Lahn found evidence for this competitive change by looking at a gene called SEMG2, which contains the instructions for making semenogelin, a protein in the seminal fluid that controls the viscosity of semen immediately following ejaculation. Lahn and his team sequenced SEMG2 from humans, chimpanzees, bonobos (formerly known as pygmy chimpanzees), gorillas, orangutans, gibbons, macaques, colobus monkeys and spider monkeys. This range of species includes all the major primate mating systems.
At the monogamous end of the scale, there are gorillas and gibbons. In these species one female copulates with one male during one cyclical fertile period. Moving along the scale, we find orangutans, whose females copulate with the dominant male, but who will squeeze in a quickie with other males if they get the chance. At the promiscuous end of the scale we find chimpanzees and macaques, whose females mate with many males each breeding season. Humans fall in the middle of the scale.
It’s hard to place humans more precisely, though, because cultural practices have such a strong influence on our mating system: In some cultures, women may be effectively part of a harem, with access only to one man; in other cultures, it’s possible for women to behave as promiscuously as chimps.
The researchers measured protein-evolution rates by counting the number of amino-acid changes in the protein, then scaling it to the amount of evolutionary time taken to make those changes.
“When we plotted data on the evolution rate of the semenogelin protein against the level of female promiscuity, we saw a clear correlation whereby species with more promiscuous females showed much higher rates of protein evolution than species with more monogamous females,” said Lahn.
It is well known that chimps have bigger testes relative to their body size than humans, who themselves have relatively bigger testes than gorillas. Humans are halfway between promiscuous chimps (who will copulate frequently, going for pretty much anything with a pulse) and gorillas (who, being physically able to defend their females from other males, copulate far less frequently). But this is the first time that sexual competition has been shown to produce different genetic effects.

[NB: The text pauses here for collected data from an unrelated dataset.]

(** Mapping more pages after some. *)
Lemma area_mapped_trans s a pt s1 a1 pt1 s2 a2 pt2 l1 new1 l2 new2 :
  area_mapped s a pt s1 a1 pt1 l1 new1 → area_mapped s1 a1 pt1 s2 a2 pt2 l2 new2 →
  (∀ vpn, vpn ∈ l1 → vpn ∉ l2) → (∀ vpn, vpn ∈ l2 → is_vpn vpn) →
  area_mapped s a pt s2 a2 pt2 (l1 ++ l2) (new2 ++ new1).
Proof.
  intros [Hr1 Ht1 Hp1 Hro1 Hwf1 Hs1 Hn1 Ho1 Hd1 Hl1 Hu1 Hc1]
         [Hr2 Ht2 Hp2 Hro2 Hwf2 Hs2 Hn2 Ho2 Hd2 Hl2 Hu2 Hc2] Hdis Hvpn.
  assert (Hs2' : mm_step s1 (frames pt1 ++ new1) s2 ((frames pt2 ++ new2) ++ new1))
    by (apply mm_step_frame; [done|by eapply step_owns]).
  split; [congruence..|done| | | | | | |].
  - rewrite app_assoc. by eapply mm_step_trans.
  - by rewrite Hn2, Hn1, app_assoc.
  - intros vpn [H1 H2]%not_elem_of_app. by rewrite Ho2, Ho1.
  - intros vpn Hin. destruct (decide (vpn ∈ l2)) as [H2|H2].
    + destruct (Hd2 vpn H2) as [Hs Hf]. split; [done|]. intros f [? [? ?]]%Hf.
      split_and!; [congruence|apply elem_of_app; auto|done].
    + apply elem_of_app in Hin as [H1|?]; [|done]. destruct (Hd1 vpn H1) as [Hs Hf].
      rewrite (area_ppn_eq a1), Ho2 by auto. split; [done|].
      intros f (? & Hnew & Hz)%Hf. split_and!; [done|apply elem_of_app; auto|].
      intros x Hx. rewrite <-(Hz x Hx). symmetry.
      by apply (mm_step_frame_agree _ _ _ _ new1 f Hs2); [eapply step_owns|..].
  - intros vpn Hv. rewrite Hl2, Hl1 by done.
    destruct (decide (vpn ∈ l2)) as [H2|H2]; [by rewrite decide_True by (apply elem_of_app; auto)|].
    destruct (decide (vpn ∈ l1)) as [H1|H1].
    + rewrite decide_True by (apply elem_of_app; auto).
      symmetry. by apply area_pte_eq; [..|apply Ho2].
    + by rewrite decide_False by (rewrite elem_of_app; tauto).
  - intros vpn [H1|H2]%elem_of_app; [by apply Hu1|].
    specialize (Hu2 vpn H2). rewrite Hl1 in Hu2 by auto.
    rewrite decide_False in Hu2; [done|]. intros H1. by apply (Hdis vpn).
  - rewrite !length_app in *. lia.
Qed.

Lemma area_frames_insert (d : gmap Z Z) vpn f :
  d !! vpn = None → (map_to_list (<[vpn := f]> d)).*2 ≡ₚ f :: (map_to_list d).*2.
Proof. intros H. by rewrite map_to_list_insert. Qed.

Lemma area_frames_delete (d : gmap Z Z) vpn f :
  d !! vpn = Some f → (map_to_list d).*2 ≡ₚ f :: (map_to_list (delete vpn d)).*2.
Proof. intros H. by rewrite <-(map_to_list_delete d vpn f). Qed.

Lemma perm_from_bits perm : is_perm perm → PTEFlags_from_bits perm = Some perm.
Proof. apply PTEFlags_from_bits_u8. Qed.

(** ** [map_one] *)

Definition map_one_error (s : mm) (pt : PageTable) (vpn : Z) (k : panic_kind) : Prop :=
  (k = UnwrapNone ∧ (free_frames s < 3)%nat) ∨
  (k = AssertFailed ∧ is_Some (pt_lookup (phys s) pt vpn)).

Lemma map_one_identical_spec s a pt vpn :
  pt_ok s pt → is_vpn vpn → is_perm (map_perm a) → data_frames a !! vpn = None →
  map_type a = Identical →
  wp (MapArea_map_one vpn (a, pt)) (λ r s', ∃ new,
      area_mapped s a pt s' (fst r) (snd r) [vpn] new) (map_one_error s pt vpn) s.
Proof.
  intros Hok Hvpn Hperm Hnew Hty. unfold MapArea_map_one. rewrite Hty. do 2 wp_step.
  rewrite perm_from_bits by done. do 2 wp_step.
  eapply wp_call; [apply map_spec; [done..| |done]| |].
  { unfold is_vpn in Hvpn. unfold is_ppn. lia. }
  { intros k [(-> & ? & _)|H]; [left; split; [done|lia]|by right]. }
  intros pt' s' [Hnone [Hok' Hroot Hstep Hl Hlen]]. wp_step. exists []. simpl.
  split; simpl; try done.
  - by destruct Hok'.
  - by rewrite app_nil_r.
  - intros v ->%list_elem_of_singleton. unfold area_ppn. rewrite Hty, Hnew. by split.
  - intros v Hv. rewrite Hl by done. unfold area_pte, area_ppn. rewrite Hty. simpl.
    destruct (decide (v = vpn)) as [->|Hne].
    + by rewrite decide_True by (by apply list_elem_of_singleton).
    + by rewrite decide_False by (by rewrite list_elem_of_singleton).
  - intros v ->%list_elem_of_singleton. done.
  - lia.
Qed.

Lemma map_one_framed_spec s a pt vpn :
  pt_ok s pt → is_vpn vpn → is_perm (map_perm a) → data_frames a !! vpn = None →
  map_type a = Framed →
  wp (MapArea_map_one vpn (a, pt)) (λ r s', ∃ new,
      area_mapped s a pt s' (fst r) (snd r) [vpn] new) (map_one_error s pt vpn) s.
Proof.
  intros Hok Hvpn Hperm Hnew Hty. unfold MapArea_map_one. rewrite Hty, Hnew.
  do 2 wp_step. eapply wp_mono; [apply frame_alloc_spec, Hok| |done].
  intros [f|] s1 H; wp_step; [|destruct H as [-> Hfree]; left; split; [done|lia]].
  wp_step. simpl option_drop. do 4 wp_step. simpl map_perm.
  rewrite perm_from_bits by done. do 2 wp_step.
  pose proof Hok as [Hmm Hown Htree].
  assert (Hf1 : mm_step s (frames pt) s1 (f :: frames pt)) by (by apply mm_step_alloc).
  assert (Hag : ∀ g, g ∈ frames pt → page_agree (phys s) (phys s1) g).
  { intros g Hg. apply (fresh_others _ _ _ H). intros ->. by apply (fresh_new _ _ _ H), Hown. }
  assert (Hl1 : ∀ v, pt_lookup (phys s1) pt v = pt_lookup (phys s) pt v)
    by (intros v; by apply pt_lookup_pages_agree).
  assert (Hok1 : pt_ok s1 pt).
  { split; [by eapply step_wf| |by eapply pt_wf_pages_agree].
    apply step_owns, (owns_app _ [f]) in Hf1. tauto. }
  eapply wp_mono; [apply map_spec; [done..|by eapply fresh_ppn|done]| |].
  2: { intros k [(-> & ? & _)|H']; [left|right; by rewrite <-Hl1].
    pose proof (fresh_free _ _ _ H). split; [done|lia]. }
  intros pt' s' [Hnone [Hok' Hroot Hstep Hl Hlen]]. rewrite Hl1 in Hnone. wp_step.
  assert (Hperm1 : f :: frames pt ≡ₚ frames pt ++ [f]) by apply Permutation_cons_append.
  rewrite Hperm1 in Hf1.
  assert (Hstep' : mm_step s1 (frames pt ++ [f]) s' (frames pt' ++ [f]))
    by (apply mm_step_frame; [done|by eapply step_owns]).
  exists [f]. split; simpl; try done.
  - by destruct Hok'.
  - by eapply mm_step_trans.
  - by apply area_frames_insert.
  - intros v Hv. apply lookup_insert_ne. intros <-. by apply Hv, list_elem_of_singleton.
  - intros v ->%list_elem_of_singleton. unfold area_ppn. simpl. rewrite Hty, lookup_insert_eq.
    split; [by eexists|]. intros g [= <-]. split_and!; [done|by apply list_elem_of_singleton|].
    intros x Hx. rewrite <-(fresh_zero _ _ _ H x Hx). symmetry.
    apply (mm_step_frame_agree _ _ _ _ [f] f Hstep); [by eapply step_owns|by apply list_elem_of_singleton|done].
  - intros v Hv. rewrite Hl, Hl1 by done. unfold area_pte, area_ppn. simpl.
    rewrite Hty. destruct (decide (v = vpn)) as [->|Hne].
    + by rewrite decide_True, lookup_insert_eq by (by apply list_elem_of_singleton).
    + by rewrite decide_False by (by rewrite list_elem_of_singleton).
  - intros v ->%list_elem_of_singleton. done.
  - lia.
Qed.

Lemma map_one_spec s a pt vpn :
  pt_ok s pt → is_vpn vpn → is_perm (map_perm a) → data_frames a !! vpn = None →
  wp (MapArea_map_one vpn (a, pt)) (λ r s', ∃ new,
      area_mapped s a pt s' (fst r) (snd r) [vpn] new) (map_one_error s pt vpn) s.
Proof.
  intros. destruct (map_type a) eqn:?; [by apply map_one_identical_spec|by apply map_one_framed_spec].
Qed.

(** ** Mapping a range *)

Definition map_range_error (s : mm) (pt : PageTable) (l : list Z) (k : panic_kind) : Prop :=
  (k = UnwrapNone ∧ (free_frames s < 3 * length l)%nat) ∨
  (k = AssertFailed ∧ ∃ vpn, vpn ∈ l ∧ is_Some (pt_lookup (phys s) pt vpn)).

Lemma area_mapped_free s a pt s' a' pt' l new :
  area_mapped s a pt s' a' pt' l new → (free_frames s ≤ free_frames s' + 3 * length l)%nat.
Proof.
  intros H. pose proof (step_count _ _ _ _ (am_step _ _ _ _ _ _ _ _ H)) as Hc.
  pose proof (am_cost _ _ _ _ _ _ _ _ H). rewrite length_app in Hc. lia.
Qed.

Lemma map_list_spec s a pt l :
  pt_ok s pt → Forall is_vpn l → is_perm (map_perm a) → NoDup l →
  (∀ vpn, vpn ∈ l → data_frames a !! vpn = None) →
  wp (foldM (λ st vpn, MapArea_map_one vpn st) (a, pt) l) (λ r s', ∃ new,
      area_mapped s a pt s' (fst r) (snd r) l new) (map_range_error s pt l) s.
Proof.
  intros Hok Hvpns Hperm Hnd Hnew.
  eapply wp_mono; [apply (wp_foldM _ (λ rest r s', ∃ pre new,
    l = pre ++ rest ∧ area_mapped s a pt s' (fst r) (snd r) pre new)) | |done].
  - exists [], []. split; [done|]. by apply area_mapped_refl.
  - intros vpn rest [a1 pt1] s1 (pre & new & Hl & Hm). simpl in Hm.
    assert (Hin : vpn ∈ l) by (rewrite Hl; apply elem_of_app; right; by left).
    assert (Hpre : vpn ∉ pre).
    { rewrite Hl in Hnd. apply NoDup_app in Hnd as (_ & Hdis & _).
      intros Hp. apply (Hdis _ Hp). by left. }
    assert (Hv : is_vpn vpn) by (by apply (proj1 (Forall_forall _ _) Hvpns)).
    eapply wp_mono; [apply map_one_spec| |].
    + by eapply pt_ok_of_step; [eapply am_step|eapply am_tree].
    + done.
    + by rewrite (am_perm _ _ _ _ _ _ _ _ Hm).
    + rewrite (am_old _ _ _ _ _ _ _ _ Hm) by done. by apply Hnew.
    + intros [a2 pt2] s2 [new2 Hm2]. exists (pre ++ [vpn]), (new2 ++ new).
      split; [by rewrite Hl, <-app_assoc|]. eapply area_mapped_trans; [done..| |].
      * intros v Hp ->%list_elem_of_singleton. done.
      * by intros v ->%list_elem_of_singleton.
    + pose proof (area_mapped_free _ _ _ _ _ _ _ _ Hm).
      intros k [[-> Hfree]|[-> Hs]]; [left|right]; (split; [done|]).
      * rewrite Hl, length_app. simpl. lia.
      * exists vpn. split; [done|]. rewrite (am_lookup _ _ _ _ _ _ _ _ Hm) in Hs by done.
        by rewrite decide_False in Hs.
  - intros r s' (pre & new & Hl & Hm). rewrite app_nil_r in Hl. subst pre. by exists new.
Qed.

(** ** [unmap_one]

    [area_unmapped s a pt s' a' l old]: the pages [l] are no longer mapped and the
    frames [old] the area had for them are free again. *)
Record area_unmapped (s : mm) (a : MapArea) (pt : PageTable)
    (s' : mm) (a' : MapArea) (l : list Z) (old : list Z) : Prop := {
  au_range : vpn_range a' = vpn_range a;
  au_type : map_type a' = map_type a;
  au_perm : map_perm a' = map_perm a;
  au_tree : pt_wf (phys s') pt;
  au_step : mm_step s (frames pt ++ old) s' (frames pt);
  au_frames : area_frames a ≡ₚ old ++ area_frames a';
  au_other vpn : vpn ∉ l → data_frames a' !! vpn = data_frames a !! vpn;
  au_gone vpn : vpn ∈ l → map_type a = Framed → data_frames a' !! vpn = None;
  au_identical : map_type a = Identical → data_frames a' = data_frames a;
  au_lookup vpn : is_vpn vpn →
    pt_lookup (phys s') pt vpn = if decide (vpn ∈ l) then None else pt_lookup (phys s) pt vpn;
}.

Lemma area_unmapped_refl s a pt : pt_ok s pt → area_unmapped s a pt s a [] [].
Proof.
  intros [Hmm Hown Htree]. split; try done.
  - rewrite app_nil_r. by apply mm_step_refl.
  - by intros vpn ?%not_elem_of_nil.
Qed.

Lemma area_unmapped_trans s a pt s1 a1 s2 a2 l1 old1 l2 old2 :
  area_unmapped s a pt s1 a1 l1 old1 → area_unmapped s1 a1 pt s2 a2 l2 old2 →
  owns s (frames pt ++ area_frames a) →
  area_unmapped s a pt s2 a2 (l1 ++ l2) (old1 ++ old2).
Proof.
  intros [Hr1 Ht1 Hp1 Hwf1 Hs1 Hf1 Ho1 Hg1 Hi1 Hl1] [Hr2 Ht2 Hp2 Hwf2 Hs2 Hf2 Ho2 Hg2 Hi2 Hl2] Hown.
  rewrite Hf1, Hf2, !app_assoc in Hown. apply owns_app in Hown as (Hown & _ & _).
  split; [congruence..|done| | | | | |].
  - eapply mm_step_trans; [|done]. rewrite app_assoc. by apply mm_step_frame.
  - by rewrite Hf1, Hf2, app_assoc.
  - intros vpn [H1 H2]%not_elem_of_app. by rewrite Ho2, Ho1.
  - intros vpn Hin Hty. destruct (decide (vpn ∈ l2)); [apply Hg2; congruence|].
    apply elem_of_app in Hin as [H1|?]; [|done]. rewrite Ho2 by done. by apply Hg1.
  - intros Hty. rewrite Hi2 by congruence. by apply Hi1.
  - intros vpn Hv. rewrite Hl2, Hl1 by done.
    destruct (decide (vpn ∈ l2)) as [H2|H2]; [by rewrite decide_True by (apply elem_of_app; auto)|].
    destruct (decide (vpn ∈ l1)) as [H1|H1].
    + by rewrite decide_True by (apply elem_of_app; auto).
    + by rewrite decide_False by (rewrite elem_of_app; tauto).
Qed.

(** The [page_table.unmap(vpn)] that ends [unmap_one], from the state [s1] in
    which the frames [old] have been given back. *)
Lemma unmap_page_spec s a pt vpn s1 a1 old :
  pt_ok s pt → is_vpn vpn → phys s1 = phys s →
  mm_step s (frames pt ++ old) s1 (frames pt) →
  vpn_range a1 = vpn_range a → map_type a1 = map_type a → map_perm a1 = map_perm a →
  area_frames a ≡ₚ old ++ area_frames a1 →
  (∀ v, v ≠ vpn → data_frames a1 !! v = data_frames a !! v) →
  (map_type a = Framed → data_frames a1 !! vpn = None) →
  (map_type a = Identical → data_frames a1 = data_frames a) →
  wp (PageTable_unmap pt vpn) (λ pt' s', pt' = pt ∧ is_Some (pt_lookup (phys s) pt vpn) ∧
      area_unmapped s a pt s' a1 [vpn] old)
    (λ _, pt_lookup (phys s) pt vpn = None) s1.
Proof.
  intros [Hmm Hown Htree] Hvpn Hphys Hstep Hr Ht Hp Hfr Hoth Hgone Hid.
  assert (Hok1 : pt_ok s1 pt).
  { split; [by eapply step_wf|by eapply step_owns|by rewrite Hphys]. }
  eapply wp_mono; [by apply unmap_spec| |].
  - intros pt' s' (Hs & -> & Hfa & [Hok' _ Hstep' Hl _]). rewrite Hphys in Hs, Hl.
    split_and!; [done..|]. split; try done.
    + by destruct Hok'.
    + by eapply mm_step_trans.
    + intros v Hv. apply Hoth. intros ->. by apply Hv, list_elem_of_singleton.
    + by intros v ->%list_elem_of_singleton.
    + intros v Hv. rewrite Hl by done. destruct (decide (v = vpn)) as [->|Hne].
      * by rewrite decide_True by (by apply list_elem_of_singleton).
      * by rewrite decide_False by (by rewrite list_elem_of_singleton).
  - intros k [Hn _]. by rewrite Hphys in Hn.
Qed.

Lahn likened the high speed of genetic change to an “arms race” between males: “The genes have to adapt faster for any given male to gain an edge over his competitors,” he said.
Work such as this is to be welcomed. Not only do we now know that the rate of genetic change correlates with the intensity of sexual selection, but we are forcibly reminded of how we evolved. We are closely related to chimps and gorillas, and the size of male humans’ testes and the rate of evolutionary change of their semen proteins is governed by the same principles that govern theirs.
It’s easy enough to think that humans are exempt from the rest of nature; this mentality is deeply embedded in our culture — in Western culture, at least. Anything that snaps us out of this view is a good thing, even something as frankly weird and apparently obscure as the thickness of primate semen.